Previously I eliminated all limitations from 2 older (2,1, 2.5) versions, but when tried the usual fixes on this version (maybe in July last year) failed with the 4 mins limit. If there is no another 'time check' then sure has some 'screw-it-up' routine. It may be just writing memory/buffers eg. [offset+counter x constant] which eventually kills Windoze, unless stopped in good time (bit over 5 mins). This surprise is surely absent from the older versions. Since the major difference is in multithread use in v2.6, I guess that's the suspicious part to deserve extra attention. For example, there is another (faster) 'counter' at [0055C7EC], related both to the common minute counter and also to thread activation.

In any case, this is a real bitch, a good protection.

Almos,

Your right about making the timer faster, I managed to get the 4 minute nag in about 30 seconds of runtime!! But I didn't manage to slow it down yet.

I suspect that there is a second check elsewhere. I have found several references to killtimer since I decided to use Wdasm to look at the code. I set breakpoints on two of them and let the app run out the 4 min. I didn't hit either brp. I also checked the 20 second recording limit with the same brp's, and failed to break on either. So, I am going to back trace the code to see what calls the two killtimer's. I have a feeling that it will be a second "security" timer.

I have personally written code which requires that the counter continue to count.

If the counter is stalled or advanced the program crashes.

Do not always rely on being able to stop or advance the counter.

The values will be referenced more than likely within another
thread.

You may want to focus there!!

Just a point to take into consideration.

regards,

tgodd

i got the idea.... this program always read the system time.. because how it knows 4 minutes has passed? sure is reading system time clock somehow.. if we reverse this to fool it and skip reading the system time clock.. this is just a suggestion.. btw i think all wee need is to find the right place to patch , i would not consider this a good protection.. other thing it is possible the code to process the sound it's done to stop right away after 4 minutes and there's now way back, no loop or C3. so forcing it to continue it will just crash.. why bluescreen? maybe takes too much memory,while doing nothing after 4 minutes "Not sure". or maybe we're missing the part of this code where the program could have a loop to keep processing. it is possible it has an internal counter that counts appart from the system clock?.. i don't think this is done with killtimer.. SICE will break right away before the little nag..in this case don't break anywhere..

Tgodd might be right.. the program does setup a new thread after startup.
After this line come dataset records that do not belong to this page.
(* ===== verification/OpensCallsTable.v ===== *)
(** * The calls keep the invariant: the tree *)

From S2P Require Import Prelude UnicodePath PathCache ClientText Nodes NodesTree Opens OpensSystem OpensTokens OpensInvariant OpensCalls OpensCallsCounts.

Section Tree.
Context {nls : Nls} (root vcb : Z) (params : Z -> CREATE_PARAMS).
Abbreviation inv := (inv root vcb params).
Abbreviation sound := (sound root vcb params).
Implicit Types (nodes : gmap Z NODE) (cs : gmap Z COUNTERS) (hs : list HANDLE) (F : list TOK) (n : Z) (v : NODE).

(** ** Learning about the tree *)

Definition retired_in (st : TREE_STATE) n : nat := match st with VRetired m _ => hit m n | _ => 0 end.

(** The holder of the VCB resource learns something, and nothing else
    changes. *)
Lemma tree_move w T F arrived st st' :
  inv w (T :: F) arrived -> k_Vcb T = Some st -> (forall m, retired_in st' m = retired_in st m) ->
  (forall m u, (m, u) ∈ tree_seen st' -> is_at (Nodes (w_Store w)) m u) ->
  (forall m u c, is_at (Nodes (w_Store w)) m u -> in_tree u = true -> childless (Nodes (w_Store w)) m -> Counters (w_Store w) !! m = Some c ->
    PinCount c = 0 -> RefCount c = 0 -> OnReapList c = false -> exempt m T -> exempt m (set_vcb T (Some st'))) ->
  tree_state_ok (Nodes (w_Store w)) (Counters (w_Store w)) (w_Handles w) (T :: F) T st' ->
  inv w (set_vcb T (Some st') :: F) arrived.
Proof.
  intros Hi HT Hre Hs He Hok. keeps Hi.
  - intros m. pose proof (i_claims _ _ _ _ _ _ Hi m) as H. specialize (Hre m). cbn [sum_list_with] in *. unfold claim_at at 1 in H. unfold claim_at at 1. cbn. rewrite HT in H. cbn in H. unfold retired_in in Hre. rewrite Hre. exact H.
  - eapply seen_change; [exact (i_seen _ _ _ _ _ _ Hi)|]. intros m u Hx. unfold seen in *. cbn in Hx. rewrite !elem_of_app in *. destruct Hx as [Hx|Hx]; [left; by apply Hs|right; by right].
  - eapply idle_change; [exact (i_idle _ _ _ _ _ _ Hi)|]. exact He.
  - refine (trees_alone _ _ _ w T F arrived _ _ _ _ _ Hi HT _). exact Hok.
  - pose proof (i_vcb _ _ _ _ _ _ Hi) as H. unfold f_vcb in *. cbn [sum_list_with] in *. unfold vcb_at at 1 in H. rewrite HT in H. exact H.
Qed.

Lemma is_at_same nodes n v v' : is_at nodes n v -> is_at nodes n v' -> v = v'.
Proof. unfold is_at. intros -> [= ->]. done. Qed.
Lemma in_tree_view node : in_tree (view node) = in_tree node. Proof. done. Qed.

(** What a child's name adds to the path of its parent. *)
Lemma child_comps nodes ch d v name c : tree_ok root vcb nodes ch -> is_at nodes d v -> child_named nodes d name c ->
  exists ve, is_at nodes c ve /\ in_tree ve = true /\ ParentDcb ve = d /\ node_comps ve = node_comps v ++ [name] /\ ~ childless nodes d.
Proof.
  intros Ht Hd (node & Hc & Hin & HP & Hnm). destruct (t_parent _ _ _ _ Ht c node Hc Hin) as (p & Hp & _ & Hch & Hco). rewrite HP in Hp. exists (view node). split_and!; [by apply at_is|done|done| |].
  - pose proof (is_at_view _ _ _ _ Hd Hp) as <-. change (node_comps (view p)) with (node_comps p). rewrite <- Hnm. exact Hco.
  - intros (p' & Hp' & He). rewrite Hp in Hp'. injection Hp' as <-. rewrite He in Hch. by apply elem_of_nil in Hch.
Qed.
Lemma leads_comps nodes ch d v (path : list PATH) a : tree_ok root vcb nodes ch -> is_at nodes d v -> leads nodes d path a -> exists u, is_at nodes a u /\ node_comps u = node_comps v ++ path /\ (path <> [] -> in_tree u = true).
Proof.
  intros Ht Hd Hl. revert v Hd. induction Hl as [d|d name c path a Hc Hl IH]; intros v Hd; [exists v; rewrite app_nil_r; by split_and!|].
  destruct (child_comps _ _ _ _ _ _ Ht Hd Hc) as (ve & Hve & Hin & _ & Hco & _). destruct (IH ve Hve) as (u & Hu & Hcu & Hiu). exists u. split_and!; [done|by rewrite Hcu, Hco, <- app_assoc|].
  intros _. destruct path as [|x path]; [|by apply Hiu]. inversion Hl; subst. by rewrite (is_at_same _ _ _ _ Hu Hve).
Qed.

Lemma sound_SearchPath p : sound (SearchPath p).
Proof.
  intros w T F arrived a w' K _ Hi (HT & Hp & H1 & H2) (Hs & ->). destruct (search_path_spec root vcb (w_Store w) root p (i_tree _ _ _ _ _ _ Hi)) as (r & Hr & Hspec). rewrite Hs in Hr. injection Hr as <-.
  destruct (i_fixed _ _ _ _ _ _ Hi) as [Hroot _]. assert (Hne : forall m, exempt m T -> match k_Bucket T with Some (_, BTest k _) => k = m | _ => False end) by (intros m [He|He]; [by rewrite HT in He|done]).
  destruct a as [n|].
  - destruct (leads_comps _ _ _ _ _ _ (i_tree _ _ _ _ _ _ Hi) Hroot Hspec) as (u & Hu & Hcu & Hin). assert (Hcs : folded p <> []) by (unfold folded; intros E%fmap_nil_inv; by apply comps_nonempty in E).
    specialize (Hin Hcs). eexists. split; [exact (H1 n u Hin Hcu)|]. eapply tree_move; [exact Hi|exact HT|done| | |done].
    + intros m x Hx%list_elem_of_singleton. by simplify_eq.
    + intros m x c _ _ _ _ _ _ _ He. right. by apply Hne.
  - eexists. split; [exact H2|]. eapply tree_move; [exact Hi|exact HT|done| | |].
    + intros m x Hx%list_elem_of_singleton. by simplify_eq.
    + intros m x c _ _ _ _ _ _ _ He. right. by apply Hne.
    + split; [done|]. by split.
Qed.

Lemma at_dir_vacant w T F arrived st d v rem : inv w (T :: F) arrived -> k_Vcb T = Some st -> at_dir st d v rem -> is_at (Nodes (w_Store w)) d v /\ is_dir v = true /\ vacant_path (Nodes (w_Store w)) d rem.
Proof.
  intros Hi HT (Hne & Hd & Hst). pose proof (tree_state _ _ _ _ _ _ _ _ Hi HT) as Hok. assert (Hs : forall m u, (m, u) ∈ tree_seen st -> is_at (Nodes (w_Store w)) m u) by (intros m u; by eapply tree_seen_at).
  destruct st as [| |d' v' [rem'|]|? ? e ve rem'| | |n v'|]; try done; cbn in Hst, Hok.
  - destruct Hst as (-> & -> & ->). destruct Hok as [_ Hvac]. split_and!; [apply Hs; left|done|done].
  - destruct Hst as (-> & -> & ->). destruct Hok as (_ & _ & _ & Hvac). split_and!; [apply Hs; right; left|done|done].
  - destruct Hst as (-> & ->). destruct Hok as [(_ & (node & Hn & Hl) & _) _]. split_and!; [apply Hs; left|done|]. split; [done|]. intros a Hle. unfold folded in Hle. rewrite comps_step in Hle by done. cbn in Hle. inversion Hle as [|? ? c ? ? Hc _]; subst.
    destruct (child_comps _ _ _ _ _ _ (i_tree _ _ _ _ _ _ Hi) (Hs d v ltac:(left)) Hc) as (_ & _ & _ & _ & _ & Hcl). apply Hcl. by exists node.
Qed.

Lemma sound_SearchName d name : sound (SearchName d name).
Proof.
  intros w T F arrived a w' K _ Hi (st & v & rem & HT & Hat & -> & H1 & H2) (Hs & ->). destruct (at_dir_vacant _ _ _ _ _ _ _ _ Hi HT Hat) as (Hd & Hdir & Hne & Hvac).
  destruct (search_name_spec root vcb (w_Store w) d (FsRtlDissectName rem).1 (i_tree _ _ _ _ _ _ Hi)) as (r & Hr & Hspec). rewrite Hs in Hr. injection Hr as <-.
  assert (Hst : forall m, retired_in st m = 0%nat) by (destruct Hat as (_ & _ & Hat); by destruct st). assert (Hex : forall m, exempt m T -> m = d \/ match k_Bucket T with Some (_, BTest k _) => k = m | _ => False end).
  { intros m [He|He]; [|by right]. rewrite HT in He. destruct Hat as (_ & _ & Hat). destruct st as [| |? ? []| | | | |]; try done; left; destruct Hat; congruence. }
  destruct a as [e|].
  - destruct (child_comps _ _ _ _ _ _ (i_tree _ _ _ _ _ _ Hi) Hd Hspec) as (ve & Hve & Hin & HP & Hco & Hcl).
    assert (Hrest : vacant_path (Nodes (w_Store w)) e (FsRtlDissectName rem).2).
    { unfold folded in Hvac. rewrite comps_step in Hvac by done. cbn in Hvac. split.
      - intros E. rewrite E in Hvac. apply (Hvac e). econstructor; [exact Hspec|constructor].
      - intros x Hx. apply (Hvac x). econstructor; [exact Hspec|exact Hx]. }
    eexists. split; [exact (H2 (proj1 Hrest) e ve Hin Hco)|]. eapply tree_move; [exact Hi|exact HT|done| | |].
    + intros m x Hx. cbn in Hx. rewrite elem_of_cons, list_elem_of_singleton in Hx. destruct Hx; by simplify_eq.
    + intros m x c _ _ Hm _ _ _ _ He. destruct (Hex m He) as [->|?]; [done|by right].
    + by split_and!.
  - eexists. split; [exact H1|]. eapply tree_move; [exact Hi|exact HT|done| | |].
    + intros m x Hx%list_elem_of_singleton. by simplify_eq.
    + intros m x c _ _ _ _ _ _ _ He. destruct (Hex m He) as [->|?]; [by left|by right].
    + by split.
Qed.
And I do think there is a second counter somewhere. I set olly for just in time debugging, to check the program crash after 4 minutes and when I broke, I was dumped into a real mess. instructions overlapping blocks, unknown commands, and illegal procedures.

Crk you might want to look at getsystemtime as filetime, this just occured to me. I will check on that too. But you can start the program and get into the 4 minute loop, then change the system time with out the nag appearing. At any rate, I've been too busy to look at it much.